Look through the listing below for the string "Scope". Show each line where it occurs.

Records provided:
■ ■ ■ ■ ■ ■ ■
(** * AI blog generator: a shallow embedding of the generation core

    The development follows the Python services of the repository:

    - [services/prompts.py]    : [PromptService] (Jinja template rendering),
    - [services/generation.py] : [BlogGenerationService] (circuit breaker,
      retry loops of the two providers, response parser, orchestration),
    - [services/engagement.py] : [EngagementService] (like / dislike toggle),
    - [models.py]              : the rows the services read and write.

    Text is modelled by [string]: sequences of characters with code points
    below 256.  Clock readings ([time.time()]) are exact rationals.  Library
    functions the services call ([re], [str] methods, [urllib.parse], the
    Jinja renderer, the ORM) are embedded as far as the services use them. *)

From Stdlib Require Import String Ascii List ZArith QArith Qround Lia Lqa Bool.
From Stdlib Require Import DecimalString.
From stdpp Require Import base gmap strings.

Import ListNotations.
Local Open Scope string_scope.
Local Open Scope Z_scope.

(* ===================================================================== *)
(** * Python text primitives                                              *)
(* ===================================================================== *)

Module Py.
■ ■ ■ ■ ■ ■ ■
Task solution:
Local Open Scope string_scope.
Local Open Scope Z_scope.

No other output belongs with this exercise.